When people first wanted to write graphical applications in perl, the Tk widgets seemed a natural choice to use, as they were comprehensive, easily extensible, and ideally suited to the sort of quick-and-dirty programming that perl was mostly used for at the time. The trouble was that Tk appearred to be irrevocably stuck to everyone's least-favourite scripting language, Tcl, by means of the Tcl Windowing Shell (wish).

The first graphical perl applications were written by Malcolm Beattie, using a perl-4 library that enabled Tcl commands to be embedded in a perl script. Although this worked, it was also an obvious kludge - it still required a basic knowledge of Tcl in order to program, and also still required the wish binary to be installed on the system.

The advent of perl-5 added the ability to communicate directly with C function libraries using the Extension Subroutines (XS) system. This allowed for a cleaner approach to the graphics problem, and Nick Ing-Simmons set about divorcing Tk from Tcl. He first separated out all the sections of the Tk/wish source code that dealt directly with the graphical interface, and with a bit of work was able to compile these routines into a language agnostic library which he called "Portable Tk" (pTk). This library provided a complete implementation of the Tk widget set that was totally independent of Tcl. He then used the XS system to write a set of perl bindings for pTk, and parcelled the two parts together into the perl/Tk package which he submitted to CPAN.
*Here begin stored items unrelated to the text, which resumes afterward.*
(** X12. Past the pool lookup, a pool with fewer than two reserve coins
    aborts [SwapExecution] with an index out of range, and a pool whose
    second reserve is zero aborts it with a division by zero: the pool
    price [X/Y] of line 38 is computed before anything is matched. *)
Theorem SwapExecution_needs_reserves (ctx : Ctx)
    (liquidityPoolBatch : PoolBatch) (p : Pool) (h : Heap) :
  let loaded :=
    GetAllNotProcessedPoolBatchSwapMsgStates ctx liquidityPoolBatch in
  let ctx1 :=
    SetPoolBatchSwapMsgStatesByPointer ctx (Id p)
      (setExecuted true <$> loaded) in
  loaded ≠ [] →
  GetPool ctx (PoolId liquidityPoolBatch) = (p, true) →
  ValidateStateAndExpireOrders (seq 0 (length loaded)) (BlockHeight ctx1)
    false (setExecuted true <$> loaded) = Ok h →
  ((length (GetReserveCoins ctx1 p) < 2)%nat →
   SwapExecution ctx liquidityPoolBatch
   = Panic (RuntimeError "index out of range"))
  ∧ (∀ r0 r1,
       GetReserveCoins ctx1 p !! 0%nat = Some r0 →
       GetReserveCoins ctx1 p !! 1%nat = Some r1 →
       Amount r1 = 0 →
       SwapExecution ctx liquidityPoolBatch
       = Panic (RuntimeError "division by zero")).
Proof.
  intros loaded ctx1 Hne Hpool Hval. subst loaded ctx1.
  assert ((length (GetAllNotProcessedPoolBatchSwapMsgStates ctx
                     liquidityPoolBatch) =? 0)%nat = false) as Hlen.
  { by destruct (GetAllNotProcessedPoolBatchSwapMsgStates ctx
                   liquidityPoolBatch). }
  unfold SwapExecution, swapMatching. cbv zeta.
  rewrite Hlen, Hpool. cbn [negb]. rewrite Hval. simpl. unfold index.
  split.
  - intros Hshort.
    destruct (GetReserveCoins _ p) as [|r0 [|r1 rest]]; simpl in *;
      [done | done | lia].
  - intros r0 r1 H0 H1 Hzero. rewrite H0, H1. simpl.
    unfold DecQuo, ToDec. by rewrite Hzero.
Qed.

(** X13. A batch that is settled and returns has passed every check on
    the way: [UpdateState] returned, the rebuilt order book validated at
    the last price [X'/Y'], no two match results shared an index, and
    [TransactAndRefundSwapLiquidityPool], called on the store of line 28
    with the index of the match results, returned a nil error; the store
    returned is the one it left. *)
Theorem SwapExecution_settled (ctx ctx' : Ctx)
    (liquidityPoolBatch : PoolBatch) (L : Matched Ctx Pool) (n : N)
    (err : option error) :
  swapMatching ctx liquidityPoolBatch = Ok (Continue L) →
  MatchType (batchResult L) ≠ 0 →
  SwapExecution ctx liquidityPoolBatch = Ok (n, err, ctx') →
  ∃ u lastPrice orderBookExecuted h matchResultMap,
    UpdateState (X L) (Y L) (XtoY L) (YtoX L) (matchResultXtoY L)
      (matchResultYtoX L) (heap1 L) = Ok u
    ∧ DecQuo (uX u) (uY u) = Ok lastPrice
    ∧ (∃ h', executedOrderBook L u = Ok (orderBookExecuted, h'))
    ∧ Validate orderBookExecuted lastPrice = true
    ∧ forRange indexMatch ∅ (matchResultXtoY L ++ matchResultYtoX L)
      = Ok matchResultMap
    ∧ TransactAndRefundSwapLiquidityPool (ctx1 L) (swapMsgStates L)
        matchResultMap (pool L) (batchResult L) h = Ok (ctx', None)
    ∧ n = executedMsgCount L
    ∧ err = None.
Proof.
  intros HL Hexec H. unfold SwapExecution in H. rewrite HL in H.
  simpl in H. unfold swapSettlement in H.
  destruct (Z.eqb_spec (MatchType (batchResult L)) 0) as [|_]; [done|].
  apply bind_Ok in H as (u & Hu & H).
  apply bind_Ok in H as (lastPrice & Hprice & H).
  apply bind_Ok in H as (_ & _ & H).
  apply bind_Ok in H as ([ob h'] & Hob & H).
  destruct (Validate ob lastPrice) eqn:Hval; simpl in H; [|done].
  apply bind_Ok in H as (h1 & _ & H). apply bind_Ok in H as (h2 & _ & H).
  apply bind_Ok in H as (mp & Hmp & H).
  apply bind_Ok in H as (_ & _ & H).
  apply bind_Ok in H as ([c e] & Htx & H).
  destruct e as [e|]; [done|]. injection H as <- <- <-.
  exists u, lastPrice, ob, h2, mp. split_and!; try done. by exists h'.
Qed.

End SwapExecutionReturns.

Section SwapExecutionNoFills.
Context `{K : Collaborators}.

Lemma swapMatching_price (ctx : Ctx) (liquidityPoolBatch : PoolBatch)
    (L : Matched Ctx Pool) :
  swapMatching ctx liquidityPoolBatch = Ok (Continue L) →
  DecQuo (X L) (Y L) = Ok (currentPoolPrice L).
Proof.
  unfold swapMatching. intros H.
  destruct (length _ =? 0)%nat; [done|].
  destruct (GetPool ctx (PoolId liquidityPoolBatch)) as [p found].
  destruct found; simpl in H; [|done].
  apply bind_Ok in H as (h & Hh & H).
  apply bind_Ok in H as (r0 & Hr0 & H).
  apply bind_Ok in H as (r1 & Hr1 & H).
  apply bind_Ok in H as (price & Hprice & H).
  apply bind_Ok in H as ([[om xy] yx] & Hom & H).
  apply bind_Ok in H as (result & Hres & H).
  apply bind_Ok in H as ([[[mX mY] dx] dy] & Hfind & H).
  by injection H as <-.
Qed.

(** X14. When price discovery answers [types.NoMatch], the matcher is
    not called: the batch has no fill and zero pool deltas.  If such a
    batch goes on to settlement, [UpdateState] leaves the reserves, the
    order states and the counters as they are, and the last price is the
    pool price of before. *)
Theorem SwapExecution_no_fills (ctx : Ctx) (liquidityPoolBatch : PoolBatch)
    (L : Matched Ctx Pool) :
  swapMatching ctx liquidityPoolBatch = Ok (Continue L) →
  MatchType (batchResult L) = NoMatch →
  matchResultXtoY L = []
  ∧ matchResultYtoX L = []
  ∧ poolXdelta1 L = 0
  ∧ poolYdelta1 L = 0
  ∧ ∀ u,
      UpdateState (X L) (Y L) (XtoY L) (YtoX L) (matchResultXtoY L)
        (matchResultYtoX L) (heap1 L) = Ok u →
      uX u = X L ∧ uY u = Y L
      ∧ uPoolXdelta u = 0 ∧ uPoolYdelta u = 0
      ∧ uDecimalErrorX u = 0 ∧ uDecimalErrorY u = 0
      ∧ uFractionalCntX u = 0 ∧ uFractionalCntY u = 0
      ∧ uHeap u = heap1 L
      ∧ DecQuo (uX u) (uY u) = Ok (currentPoolPrice L).
Proof.
  intros HL Hno. pose proof (swapMatching_price _ _ _ HL) as Hprice.
  apply swapMatching_Continue in HL as (_ & _ & _ & _ & _ & _ & _ & Hfind).
  unfold findOrderMatches in Hfind. rewrite Hno, Z.eqb_refl in Hfind.
  simpl in Hfind. injection Hfind as <- <- <- <-.
  split_and!; try done.
  intros u Hu. apply UpdateState_Ok in Hu
    as (stX & stY & HX & HY & _ & _ & Hh & HeX & HeY & HfX & HfY & HdX & HdY
        & HuX & HuY).
  simpl in HX. injection HX as <-. simpl in HY. injection HY as <-.
  simpl in *. unfold ZeroDec in *.
  assert (uX u = X L) as HX' by lia. assert (uY u = Y L) as HY' by lia.
  rewrite HX', HY'. split_and!; try done; lia.
Qed.

End SwapExecutionNoFills.

(** * Runs of the further properties *)

Module MoreRuns.
Import InMemory.

(** The ladder with the XtoY slice in the order of the heap: the two
    orders at 3 come first, in their order, and the order at 1 last. *)
Lemma UpdateState_sorts_orders_witness :
  ∃ u,
    UpdateState (dec 1000) (dec 1000) [0; 1; 2]%nat [3%nat] [] [] ladder
    = Ok u
    ∧ uXtoY u = [1; 2; 0]%nat
    ∧ uXtoY u ≡ₚ [0; 1; 2]%nat.
Proof.
  assert (∃ u, UpdateState (dec 1000) (dec 1000) [0; 1; 2]%nat [3%nat] [] []
                 ladder = Ok u ∧ uXtoY u = [1; 2; 0]%nat)
    as (u & Hu & Hs) by (eexists; split; vm_compute; reflexivity).
  exists u. split_and!; [exact Hu | exact Hs |].
  exact (proj1 (UpdateState_sorts_orders _ _ _ _ _ _ _ _ Hu)).
Defined.

Lemma UpdateState_sorts_stably_witness :
  ∃ u,
    UpdateState (dec 1000) (dec 1000) [0; 1; 2]%nat [3%nat] [] [] ladder
    = Ok u
    ∧ filter (λ p, orderPriceAt ladder p = Some (dec 3)) (uXtoY u)
      = [1; 2]%nat.
Proof.
  assert (∃ u, UpdateState (dec 1000) (dec 1000) [0; 1; 2]%nat [3%nat] [] []
                 ladder = Ok u)
    as (u & Hu) by (eexists; vm_compute; reflexivity).
  exists u. split; [exact Hu|].
  rewrite (proj1 (UpdateState_sorts_stably _ _ _ _ _ _ _ _ (dec 3) Hu)).
  reflexivity.
Defined.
The current version of perl/Tk is 800.023. This is a compete re-implementation of the Tk8.0 widget set, with a few extras from the Tix extensions to Tk added. It is not necessary to have any version of the Tcl/Tk programs or libraries installed in order to use it - the complete source code for pTk is included in the CPAN package. It should be noted that although the perl modules that provide the Tk interface are distributed under the same terms as perl itself (i.e. disjunction of the GPL and Artistic licenses), the pTk library is distributed under a BSD-style license due to its derivation from the original Tk.

Finally, as an example, here's "Hello, World" in perl/Tk:


use warnings;
use strict;
use Tk;

my $main = MainWindow->new;
$main->Label(-text => 'Hello, world!')->pack;
$main->Button(-text => 'Quit',
              -command => [$main => 'destroy']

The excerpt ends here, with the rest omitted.